:: The task ::
Filter these entries down to the lines that hold the word "whose", and show each of them.

:: Saved data entries ::

..............................

(** X2. The codes of the dictionary stay below the number of conditions
    that were kept, and no excluded condition is a key. *)
Theorem create_dictionary_codes_bounded (conditions : list string)
    (target_conditions : target_arg) (c : string) (idx : Z) :
  create_dictionary conditions target_conditions !! c = Some idx ->
  0 <= idx < Z.of_nat (length (filter (fun c => ~ excluded target_conditions c) conditions))
  /\ c ∈ conditions /\ ~ excluded target_conditions c.
Proof.
  intros H. unfold create_dictionary, enumerate in H.
  replace (filter _ conditions)
    with (filter (fun c => ~ excluded target_conditions c) conditions) in H
    by (destruct target_conditions; reflexivity).
  apply (enumerate_fold_last _ O ∅ c idx) in H
    as [(i & -> & Hi & _) | [_ Hm]]; [|rewrite lookup_empty in Hm; discriminate].
  pose proof (lookup_lt_Some _ _ _ Hi) as Hlt.
  apply list_elem_of_lookup_2, list_elem_of_filter in Hi as [Hex Hin].
  split; [lia|]. split; assumption.
Qed.

Lemma create_dictionary_codes_bounded_witness :
  0 <= 1 < Z.of_nat (length (filter (fun c => ~ excluded (OneTarget "b"%string) c)
                               ["a"; "b"; "c"]%string))
  /\ "c"%string ∈ ["a"; "b"; "c"]%string /\ ~ excluded (OneTarget "b"%string) "c"%string.
Proof.
  apply (create_dictionary_codes_bounded ["a"; "b"; "c"]%string (OneTarget "b"%string)
           "c"%string 1).
  reflexivity.
Defined.

(** ** label_encoder: the dictionary of create_dictionary *)

Lemma label_encoder_dict_labels (adata : AnnData) (d : gmap string Z) (condition_key : string)
    (col : obs_column) :
  obs adata !! condition_key = Some col ->
  length (values col) = n_obs adata ->
  (forall c code, d !! c = Some code -> Z.abs code <= 2 ^ 53) ->
  exists labels,
    label_encoder adata (DictEncoder d) condition_key = Returned (labels, DictEncoder d)
    /\ forall i v, values col !! i = Some v -> labels !! i = Some [default 0 (d !! v)].
Proof.
  intros Hcol Hlen Hcodes.
  destruct (encode_items_lookup adata condition_key col (map_to_list d) Hcol
              (NoDup_fst_map_to_list d) (map_to_list_codes d Hcodes)
              (replicate (n_obs adata) 0))
    as (labels & Hrun & _ & Hget).
  { rewrite length_replicate. lia. }
  exists (reshape_column labels). split.
  - unfold label_encoder. rewrite Hrun. reflexivity.
  - intros i v Hv.
    assert (Hi : (i < n_obs adata)%nat) by (apply lookup_lt_Some in Hv; lia).
    destruct (Hget i v 0 Hv) as [Hkey Hmiss].
    { apply lookup_replicate_2. exact Hi. }
    unfold reshape_column. rewrite list_lookup_fmap.
    destruct (d !! v) as [code|] eqn:Hd; simpl.
    + rewrite (Hkey code) by (apply elem_of_map_to_list; exact Hd). reflexivity.
    + rewrite Hmiss; [reflexivity|].
      intros Hin. apply list_elem_of_fmap in Hin as ([k c] & -> & Hin).
      apply elem_of_map_to_list in Hin. simpl in Hd. congruence.
Qed.

(** X3. Encoding with the dictionary of [create_dictionary]: a row whose
    condition was kept gets the position of the condition, and a row whose
    condition is one of the target conditions gets the code 0, which is also
    the code of the first condition kept. The positions are held exactly by
    the [float64] label array: the conditions are at most [2^53]. *)
Theorem label_encoder_create_dictionary (adata : AnnData) (conditions : list string)
    (target_conditions : target_arg) (condition_key : string) (col : obs_column) :
  NoDup conditions ->
  Z.of_nat (length conditions) <= 2 ^ 53 ->
  obs adata !! condition_key = Some col ->
  length (values col) = n_obs adata ->
  let kept := filter (fun c => ~ excluded target_conditions c) conditions in
  let d := create_dictionary conditions target_conditions in
  exists labels,
    label_encoder adata (DictEncoder d) condition_key = Returned (labels, DictEncoder d)
    /\ (forall i v (pos : nat), values col !! i = Some v -> kept !! pos = Some v ->
          labels !! i = Some [Z.of_nat pos])
    /\ (forall i v, values col !! i = Some v -> excluded target_conditions v ->
          labels !! i = Some [0]).
Proof.
  intros Hnd Hsize Hcol Hlen kept d.
  assert (Hkept : NoDup kept) by (apply NoDup_filter; exact Hnd).
  assert (Hd : forall c idx, d !! c = Some idx
                 <-> exists i : nat, idx = Z.of_nat i /\ kept !! i = Some c).
  { intros c idx. unfold d, create_dictionary, enumerate.
    replace (filter _ conditions) with kept
      by (unfold kept; destruct target_conditions; reflexivity).
    rewrite (enumerate_fold_lookup kept O ∅ c idx Hkept). split.
    - intros [(i & -> & Hi) | [_ Hm]]; [eauto | rewrite lookup_empty in Hm; discriminate].
    - intros (i & -> & Hi). left. eauto. }
  assert (Hcodes : forall c code, d !! c = Some code -> Z.abs code <= 2 ^ 53).
  { intros c code Hc. apply Hd in Hc as (i & -> & Hi).
    apply lookup_lt_Some in Hi.
    pose proof (length_filter (fun c => ~ excluded target_conditions c) conditions) as Hle.
    fold kept in Hle. lia. }
  destruct (label_encoder_dict_labels adata d condition_key col Hcol Hlen Hcodes)
    as (labels & Hrun & Hget).
  exists labels. split; [exact Hrun|]. split.
  - intros i v pos Hv Hpos. rewrite (Hget i v Hv).
    assert (Hlook : d !! v = Some (Z.of_nat pos)) by (apply Hd; eauto).
    rewrite Hlook. reflexivity.
  - intros i v Hv Hex. rewrite (Hget i v Hv).
    destruct (d !! v) as [idx|] eqn:Hlook; [|reflexivity].
    apply Hd in Hlook as (pos & _ & Hpos).
    apply list_elem_of_lookup_2, list_elem_of_filter in Hpos as [Hnot _].
    contradiction.
Qed.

..............................

:: Problem solution ::
(** X3. Encoding with the dictionary of [create_dictionary]: a row whose
    condition was kept gets the position of the condition, and a row whose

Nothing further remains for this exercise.